*What is needed:* Return the number of lines below that contain "operation"; nothing else belongs in the reply.

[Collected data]

_ _ _

(** * Data profiling script: holiday calendar and IQR fence summary

    A shallow embedding of [data_profiling.py].  The following parts of
    the script are modelled:

    - the holiday functions [nth_weekday_of_month], [last_weekday_of_month]
      and [build_us_holidays_for_year], over a model of Python's
      [datetime.date] (proleptic Gregorian calendar, years 1..9999,
      construction raising [ValueError] outside the calendar and
      [OverflowError] for an argument that does not fit a C [int]);
    - the engineered columns [is_holiday] / [is_weekend] and the numeric
      summary with IQR fences, over a model of a pandas column whose
      cells are either a number or missing, in exact arithmetic;
    - the arithmetic that the numeric summary itself performs (fences,
      outlier mask, outlier percentage, rounding), a second time over
      binary64 cells, where infinities and the rounding of each operation
      are visible (module [Binary64]).

    Python exceptions are explicit: every fallible operation returns an
    [outcome]. *)

From Stdlib Require Import ZArith QArith Qround Qminmax Qfield Qabs Qpower.
From Stdlib Require Import Lia Lqa List Bool.
From Stdlib Require Floats.
From stdpp Require Import base decidable countable gmap sets list strings.
From stdpp Require Import sorting.

Local Open Scope Z_scope.

(** ** Outcomes of Python computations *)

Inductive exn : Type :=
| ValueError
| OverflowError.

_ _ _

*Answer area:* 2